**ASSIGNMENT:** Please write out all the data exactly as shown.

**DATA SUPPLIED:**
(* ===== verification/Controller.v ===== *)
(** * The controller's HTTP server: [cmd/boxy-controller/server.go]

    The handlers are programs over the adapter they were given, an instance of
    [AdapterOps] (the Go interface [nsjail.Adapter]); what they rely on is
    [AdapterLaws], which [NsjailAdapter] satisfies.  A request is given by what
    [json.Decode] makes of its body for each request type; log lines are left
    out. *)
From S2P Require Import Prelude Prog GoStrings GoPath GoMux ApiTypes NsjailConfig Output AdapterConfig Adapter CtrlMetrics.
Open Scope boxy_scope.

(** ** The interface [nsjail.Adapter] *)

Class AdapterOps := {
  op_Create : SandboxCreateBody -> prog error;
  op_Exec : string -> string -> list string -> list (string * string) -> Z -> bool ->
            prog (ExecResponseBody + Err);
  op_ExecStream : string -> string -> list string -> list (string * string) -> Z ->
            prog (list (string * string) * (ExecResponseBody + Err));
  op_ReadFile : string -> string -> prog (string * bool + Err);
  op_WriteFile : string -> string -> string -> prog (Z + Err);
  op_EditFile : string -> string -> string -> string -> bool -> prog (Z + Err);
  op_Delete : string -> prog error;
  op_ListIDs : prog (list string);
  op_Count : prog Z;
}.

#[export] Instance NsjailOps (cfg : AdapterConfig) : AdapterOps := {|
  op_Create := Create cfg;
  op_Exec := Exec cfg;
  op_ExecStream := ExecStream cfg;
  op_ReadFile := ReadFile cfg;
  op_WriteFile := WriteFile cfg;
  op_EditFile := EditFile cfg;
  op_Delete := Delete;
  op_ListIDs := ListIDs;
  op_Count := Count;
|}.

(** The adapter where the system is not Linux. *)
Definition StubOps (cfg : AdapterConfig) : AdapterOps := {|
  op_Create := Create cfg;
  op_Exec id cmd args env t pty := execWithStdin_on execPTY_stub cfg id cmd args env t pty None;
  op_ExecStream := ExecStream cfg;
  op_ReadFile := ReadFile cfg;
  op_WriteFile := WriteFile cfg;
  op_EditFile := EditFile cfg;
  op_Delete := Delete;
  op_ListIDs := ListIDs;
  op_Count := Count;
|}.

(** ** Pure helpers *)

(** [b[:len(b)-1]]. *)
Definition drop_last (s : string) : string := str_take (pred (String.length s)) s.

Fixpoint trim_partial (n : nat) (b : string) : string :=
  match n with
  | O => b
  | S n' => if (b =?s "") || Valid b then b else trim_partial n' (drop_last b)
  end.

(** At most [utf8.UTFMax - 1] bytes are dropped. *)
Definition trimPartialRune (b : string) : string := trim_partial 3 b.

Definition notice : string := NL +:+ "[output truncated]".

Definition truncateOutput (maxOutputBytes : Z) (out : string) : string :=
  if (maxOutputBytes <=? 0) || (slen out <=? maxOutputBytes) then out
  else
    let cut := maxOutputBytes - slen notice in
    let cut := if cut <? 0 then 0 else cut in
    str_take (Z.to_nat cut) out +:+ notice.

(** [errors.As(err, &ae)] for an [*AdapterError]. *)
Fixpoint as_adapter (e : Err) : option (Z * Msg) :=
  match e with
  | ErrAdapter code msg => Some (code, msg)
  | ErrWrap _ e' _ => as_adapter e'
  | _ => None
  end.

Definition adapterErrToHTTP (err : Err) : Z * Msg :=
  match as_adapter err with
  | Some cm => cm
  | None => (500, MErr err MNil)
  end.

(** [base64.StdEncoding.DecodeString]: line breaks are skipped, the rest is
    groups of four digits, the last one padded. *)
Definition b64_digit (c : ascii) : option N :=
  let n := N_of_ascii c in
  if in_range 65 90 c then Some (n - 65)%N
  else if in_range 97 122 c then Some (n - 71)%N
  else if in_range 48 57 c then Some (n + 4)%N
  else if is_byte 43 c then Some 62%N
  else if is_byte 47 c then Some 63%N
  else None.

Fixpoint skip_breaks (s : string) : string :=
  match s with
  | EmptyString => ""
  | String c s' => if is_byte 10 c || is_byte 13 c then skip_breaks s' else String c (skip_breaks s')
  end.

Definition byte_of (n : N) : ascii := ascii_of_N (n mod 256).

**TASK ANSWER:**
(* ===== verification/Controller.v ===== *)
(** * The controller's HTTP server: [cmd/boxy-controller/server.go]

    The handlers are programs over the adapter they were given, an instance of
    [AdapterOps] (the Go interface [nsjail.Adapter]); what they rely on is
    [AdapterLaws], which [NsjailAdapter] satisfies.  A request is given by what
    [json.Decode] makes of its body for each request type; log lines are left
    out. *)
From S2P Require Import Prelude Prog GoStrings GoPath GoMux ApiTypes NsjailConfig Output AdapterConfig Adapter CtrlMetrics.
Open Scope boxy_scope.

(** ** The interface [nsjail.Adapter] *)

Class AdapterOps := {
  op_Create : SandboxCreateBody -> prog error;
  op_Exec : string -> string -> list string -> list (string * string) -> Z -> bool ->
            prog (ExecResponseBody + Err);
  op_ExecStream : string -> string -> list string -> list (string * string) -> Z ->
            prog (list (string * string) * (ExecResponseBody + Err));
  op_ReadFile : string -> string -> prog (string * bool + Err);
  op_WriteFile : string -> string -> string -> prog (Z + Err);
  op_EditFile : string -> string -> string -> string -> bool -> prog (Z + Err);
  op_Delete : string -> prog error;
  op_ListIDs : prog (list string);
  op_Count : prog Z;
}.

#[export] Instance NsjailOps (cfg : AdapterConfig) : AdapterOps := {|
  op_Create := Create cfg;
  op_Exec := Exec cfg;
  op_ExecStream := ExecStream cfg;
  op_ReadFile := ReadFile cfg;
  op_WriteFile := WriteFile cfg;
  op_EditFile := EditFile cfg;
  op_Delete := Delete;
  op_ListIDs := ListIDs;
  op_Count := Count;
|}.

(** The adapter where the system is not Linux. *)
Definition StubOps (cfg : AdapterConfig) : AdapterOps := {|
  op_Create := Create cfg;
  op_Exec id cmd args env t pty := execWithStdin_on execPTY_stub cfg id cmd args env t pty None;
  op_ExecStream := ExecStream cfg;
  op_ReadFile := ReadFile cfg;
  op_WriteFile := WriteFile cfg;
  op_EditFile := EditFile cfg;
  op_Delete := Delete;
  op_ListIDs := ListIDs;
  op_Count := Count;
|}.

(** ** Pure helpers *)

(** [b[:len(b)-1]]. *)
Definition drop_last (s : string) : string := str_take (pred (String.length s)) s.

Fixpoint trim_partial (n : nat) (b : string) : string :=
  match n with
  | O => b
  | S n' => if (b =?s "") || Valid b then b else trim_partial n' (drop_last b)
  end.

(** At most [utf8.UTFMax - 1] bytes are dropped. *)
Definition trimPartialRune (b : string) : string := trim_partial 3 b.

Definition notice : string := NL +:+ "[output truncated]".

Definition truncateOutput (maxOutputBytes : Z) (out : string) : string :=
  if (maxOutputBytes <=? 0) || (slen out <=? maxOutputBytes) then out
  else
    let cut := maxOutputBytes - slen notice in
    let cut := if cut <? 0 then 0 else cut in
    str_take (Z.to_nat cut) out +:+ notice.

(** [errors.As(err, &ae)] for an [*AdapterError]. *)
Fixpoint as_adapter (e : Err) : option (Z * Msg) :=
  match e with
  | ErrAdapter code msg => Some (code, msg)
  | ErrWrap _ e' _ => as_adapter e'
  | _ => None
  end.

Definition adapterErrToHTTP (err : Err) : Z * Msg :=
  match as_adapter err with
  | Some cm => cm
  | None => (500, MErr err MNil)
  end.

(** [base64.StdEncoding.DecodeString]: line breaks are skipped, the rest is
    groups of four digits, the last one padded. *)
Definition b64_digit (c : ascii) : option N :=
  let n := N_of_ascii c in
  if in_range 65 90 c then Some (n - 65)%N
  else if in_range 97 122 c then Some (n - 71)%N
  else if in_range 48 57 c then Some (n + 4)%N
  else if is_byte 43 c then Some 62%N
  else if is_byte 47 c then Some 63%N
  else None.

Fixpoint skip_breaks (s : string) : string :=
  match s with
  | EmptyString => ""
  | String c s' => if is_byte 10 c || is_byte 13 c then skip_breaks s' else String c (skip_breaks s')
  end.

Definition byte_of (n : N) : ascii := ascii_of_N (n mod 256).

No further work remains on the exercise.